SOURCE DATA:

(* ===== verification/ConversationProofs.v ===== *)
(** * A conversation of the Harness: its invariant and theorems

    The invariant is in two parts: [Core] (the stream, the Settlements, the
    queue and the record on disk) is kept by every single write; [Seat] (which
    run holds the seat) is kept by every whole operation.  The theorems hold in
    every state reached by operations and crashes. *)

From Stdlib Require Import Lia ZArith.
From stdpp Require Import base list strings gmap sorting.
From S2P Require Import Prelude JsString Conversation.

Open Scope Z_scope.

Module ConversationProofs.
Import Conversation.

(** ** Submission ids *)

(** [s] is the id of the [n]th admission. *)
Definition sidNum (s : jstr) (n : nat) : Prop := ∃ random, s = mkSubmissionId n random.

Lemma sid_number n random :
  read_digits 10 0 (drop 2 (mkSubmissionId n random)) = Z.of_nat n.
Proof.
  unfold mkSubmissionId. change (js "s-") with [115; 45]. cbn [app drop]. rewrite drop_0.
  destruct (to_radix_spec 10 (Z.of_nat n)) as (_ & HF & Hr); [lia|lia|].
  unfold of_int. rewrite read_digits_app by done. by rewrite Hr.
Qed.

Lemma sidNum_inj s n m : sidNum s n → sidNum s m → n = m.
Proof.
  intros [r1 ->] [r2 H]. apply (f_equal (λ x, read_digits 10 0 (drop 2 x))) in H.
  rewrite !sid_number in H. lia.
Qed.

(** ** The record on disk *)

Definition admittedOf (ws : list Write) : list jstr :=
  omap (λ w, match w with WAdmitted s => Some s | _ => None end) ws.
Definition streamOf (ws : list Write) : list StreamEvent :=
  omap (λ w, match w with WAppended e => Some e | _ => None end) ws.
Definition settledOf (ws : list Write) : list jstr :=
  s_submissionId <$> settlementsOf (streamOf ws).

TASK STATEMENT:
Pull out each line of the entries that contains "kept".

EXERCISE SOLUTION:
    queue and the record on disk) is kept by every single write; [Seat] (which
    run holds the seat) is kept by every whole operation.  The theorems hold in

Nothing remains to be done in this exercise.